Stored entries
(** C1, amended. Updates are applied last write wins. After an update the
    status is the one the update carries (the status of a poll response or
    of a status frame, completed for a result frame, failed for an error
    frame) and is unchanged by a progress frame or a frame of unknown
    type; a progress frame sets the progress to the value it carries, or
    to 0 when it carries none. So along an interleaving whose carried
    statuses never step back from the current status, the phase never
    steps back either, at any step and at the end. *)
Theorem updates_last_write_wins (us : list Update) (h : Hook)
    (Hus : ascending (jobStatus h :: carried us)) :
  (forall u : Update,
      jobStatus (stateOf (deliver u h))
      = match carriedStatus u with
        | Some st => st
        | None => jobStatus h
        end) /\
  (forall d : ProgressData,
      jobProgress (stateOf (deliver (FromPush (MsgProgress d)) h))
      = or_num (pd_progress d) 0) /\
  ascending (phases us h) /\
  (phaseRank (jobStatus h) <= phaseRank (jobStatus (deliverAll us h)))%nat.
Proof.
  split; [intro u; apply deliver_status |].
  split.
  { intro d. unfold jobProgress. rewrite deliver_job. reflexivity. }
  pose proof (phases_ascending us h Hus) as Hasc.
  split; [exact Hasc |].
  pose proof (deliverAll_in_phases us h) as Hin.
  destruct us as [| u us].
  - apply Nat.le_refl.
  - cbn [phases] in Hasc, Hin. destruct Hin as [Heq | Hin].
    + rewrite <- Heq. apply Nat.le_refl.
    + exact (ascending_head_le _ _ Hasc _ Hin).
Qed.
Definition col_fillna (v : Z) (c : column) : result column :=
  match c with
  | NumCol l => Ok (NumCol l)
  | NaNCol l => Ok (NumCol (fillna v l))
  | _ => Raise TypeError
  end.

Definition col_clip_lower (lo : Z) (c : column) : result column :=
  match c with
  | NumCol l => Ok (NumCol (clip_lower lo l))
  | _ => Raise TypeError
  end.

Definition col_rolling_mean (w : nat) (c : column) : result column :=
  match c with
  | NumCol l => Ok (MeanCol (rolling_mean w l))
  | _ => Raise TypeError
  end.

Definition col_select (mask : list bool) (c : column) : column :=
  match c with
  | DatetimeCol l => DatetimeCol (select mask l)
  | ObjectCol l => ObjectCol (select mask l)
  | NumCol l => NumCol (select mask l)
  | NaNCol l => NaNCol (select mask l)
  | MeanCol l => MeanCol (select mask l)
  end.

Fixpoint zip_rows (dates : list Z) (states : list string)
    (confirmed deaths cured : list Z) : list row :=
  match dates, states, confirmed, deaths, cured with
  | d :: dates', s :: states', c :: confirmed', x :: deaths', y :: cured' =>
      {| Date := d; State := s; Confirmed := c; Deaths := x; Cured := y |}
        :: zip_rows dates' states' confirmed' deaths' cured'
  | _, _, _, _, _ => []
  end.

Definition frame_column (df : DataFrame) (col : string) : result column :=
  match df !! col with
  | Some c => Ok c
  | None => Raise (KeyError col)
  end.

(** The rows of a frame with the columns of [cases_df]. *)
Definition rows_of_frame (df : DataFrame) : result (list row) :=
  rbind (rbind (frame_column df "Date") as_datetime) (λ dates,
  rbind (rbind (frame_column df "State/UnionTerritory") as_object) (λ states,
  rbind (rbind (frame_column df "Confirmed") as_num) (λ confirmed,
  rbind (rbind (frame_column df "Deaths") as_num) (λ deaths,
  rbind (rbind (frame_column df "Cured") as_num) (λ cured,
  Ok (zip_rows dates states confirmed deaths cured)))))).

Definition frame_of_rows (df : list row) : DataFrame :=
  <["Date" := DatetimeCol (map Date df)]>
  (<["State/UnionTerritory" := ObjectCol (map State df)]>
  (<["Confirmed" := NumCol (map Confirmed df)]>
  (<["Deaths" := NumCol (map Deaths df)]>
  (<["Cured" := NumCol (map Cured df)]> ∅)))).

Definition frame_of_groups (gs : list group) : DataFrame :=
  <["Date" := DatetimeCol (map g_Date gs)]>
  (<["Confirmed" := NumCol (map g_Confirmed gs)]>
  (<["Deaths" := NumCol (map g_Deaths gs)]>
  (<["Cured" := NumCol (map g_Cured gs)]> ∅))).

(** [df.groupby('Date').agg({...: 'sum'}).reset_index()]: a new frame. *)
Definition groupby_agg (r : nat) : M nat :=
  λ σ, match rows_of_frame (frame_at σ r) with
       | Ok rows => alloc (frame_of_groups (groupby_Date_sum rows)) σ
       | Raise e => Raise e
       end.

(** [df[mask]]: a new frame. *)
Definition getitem_mask (r : nat) (mask : list bool) : M nat :=
  λ σ, alloc (col_select mask <$> frame_at σ r) σ.

(** [df[df['State/UnionTerritory'] == selected_state]] *)
Definition getitem_mask_State (r : nat) (selected_state : string) : M nat :=
  c ← getitem r "State/UnionTerritory";
  states ← lift (as_object c);
  getitem_mask r (map (λ s, bool_decide (s = selected_state)) states).

(** [df.copy()]: a new frame. *)
Definition copy (r : nat) : M nat :=
  λ σ, alloc (frame_at σ r) σ.

(** [state_data[new] = state_data[old].diff().fillna(0)] *)
Definition set_diff (state_data : nat) (new old : string) : M unit :=
  c ← getitem state_data old;
  d ← lift (rbind (col_diff c) (col_fillna 0));
  setitem state_data new d.

(** [state_data[col] = state_data[col].clip(lower=0)] *)
Definition set_clip (state_data : nat) (col : string) : M unit :=
  c ← getitem state_data col;
  d ← lift (col_clip_lower 0 c);
  setitem state_data col d.

(** [state_data[new] = state_data[old].rolling(window=7).mean()] *)
Definition set_rolling (state_data : nat) (new old : string) : M unit :=
  c ← getitem state_data old;
  d ← lift (col_rolling_mean 7 c);
  setitem state_data new d.

(** Lines 44-58: the frame that [state_data] is bound to. *)
Definition select_state (cases_df : nat) (selected_state : string) : M nat :=
  if bool_decide (selected_state = All_India)
  then groupby_agg cases_df
  else (filtered ← getitem_mask_State cases_df selected_state;
        state_data ← copy filtered;
        groupby_agg state_data).

(** Lines 60-75: the derived columns, written into [state_data]. *)
Definition derive_columns (state_data : nat) : M nat :=
  set_diff state_data "New Cases" "Confirmed" ;;
  set_diff state_data "New Deaths" "Deaths" ;;
  set_diff state_data "New Recoveries" "Cured" ;;
  set_clip state_data "New Cases" ;;
  set_clip state_data "New Deaths" ;;
  set_clip state_data "New Recoveries" ;;
  set_rolling state_data "New Cases MA" "New Cases" ;;
  set_rolling state_data "New Deaths MA" "New Deaths" ;;
  set_rolling state_data "New Recoveries MA" "New Recoveries" ;;
  mret state_data.

Definition preprocess_data_st (cases_df : nat) (selected_state : string)
    : M nat :=
  state_data ← select_state cases_df selected_state;
  derive_columns state_data.

(** The frame with the columns of a derived series. *)
Definition frame_of_StateData (sd : StateData) : DataFrame :=
  <["Date" := DatetimeCol (col_Date sd)]>
  (<["Confirmed" := NumCol (col_Confirmed sd)]>
  (<["Deaths" := NumCol (col_Deaths sd)]>
  (<["Cured" := NumCol (col_Cured sd)]>
  (<["New Cases" := NumCol (col_New_Cases sd)]>
  (<["New Deaths" := NumCol (col_New_Deaths sd)]>
  (<["New Recoveries" := NumCol (col_New_Recoveries sd)]>
  (<["New Cases MA" := MeanCol (col_New_Cases_MA sd)]>
  (<["New Deaths MA" := MeanCol (col_New_Deaths_MA sd)]>
  (<["New Recoveries MA" := MeanCol (col_New_Recoveries_MA sd)]> ∅))))))))).

(** ** The controls and the figure of [main]

    [st.selectbox] hands back one of its options; the figure of
    [create_visualizations] is the list of its traces and its layout. *)

(** [Series.unique()]: the distinct values, in the order of their first
    appearance. *)
Fixpoint unique (l : list string) : list string :=
  match l with
  | [] => []
  | x :: l' => x :: filter (λ y, y ≠ x) (unique l')
  end.

(** [sorted] on strings: ascending in the order of the code points. *)
Fixpoint insert_sorted (x : string) (l : list string) : list string :=
  match l with
  | [] => [x]
  | y :: l' => if String.leb x y then x :: l else y :: insert_sorted x l'
  end.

● **About this task**
In the entries above, please find the line with "to 0 when it" and the line with "Definition col_fillna (v", then write out exactly those two lines and every line between them, and nothing more.

● **Solution to this exercise**
    to 0 when it carries none. So along an interleaving whose carried
    statuses never step back from the current status, the phase never
    steps back either, at any step and at the end. *)
Theorem updates_last_write_wins (us : list Update) (h : Hook)
    (Hus : ascending (jobStatus h :: carried us)) :
  (forall u : Update,
      jobStatus (stateOf (deliver u h))
      = match carriedStatus u with
        | Some st => st
        | None => jobStatus h
        end) /\
  (forall d : ProgressData,
      jobProgress (stateOf (deliver (FromPush (MsgProgress d)) h))
      = or_num (pd_progress d) 0) /\
  ascending (phases us h) /\
  (phaseRank (jobStatus h) <= phaseRank (jobStatus (deliverAll us h)))%nat.
Proof.
  split; [intro u; apply deliver_status |].
  split.
  { intro d. unfold jobProgress. rewrite deliver_job. reflexivity. }
  pose proof (phases_ascending us h Hus) as Hasc.
  split; [exact Hasc |].
  pose proof (deliverAll_in_phases us h) as Hin.
  destruct us as [| u us].
  - apply Nat.le_refl.
  - cbn [phases] in Hasc, Hin. destruct Hin as [Heq | Hin].
    + rewrite <- Heq. apply Nat.le_refl.
    + exact (ascending_head_le _ _ Hasc _ Hin).
Qed.
Definition col_fillna (v : Z) (c : column) : result column :=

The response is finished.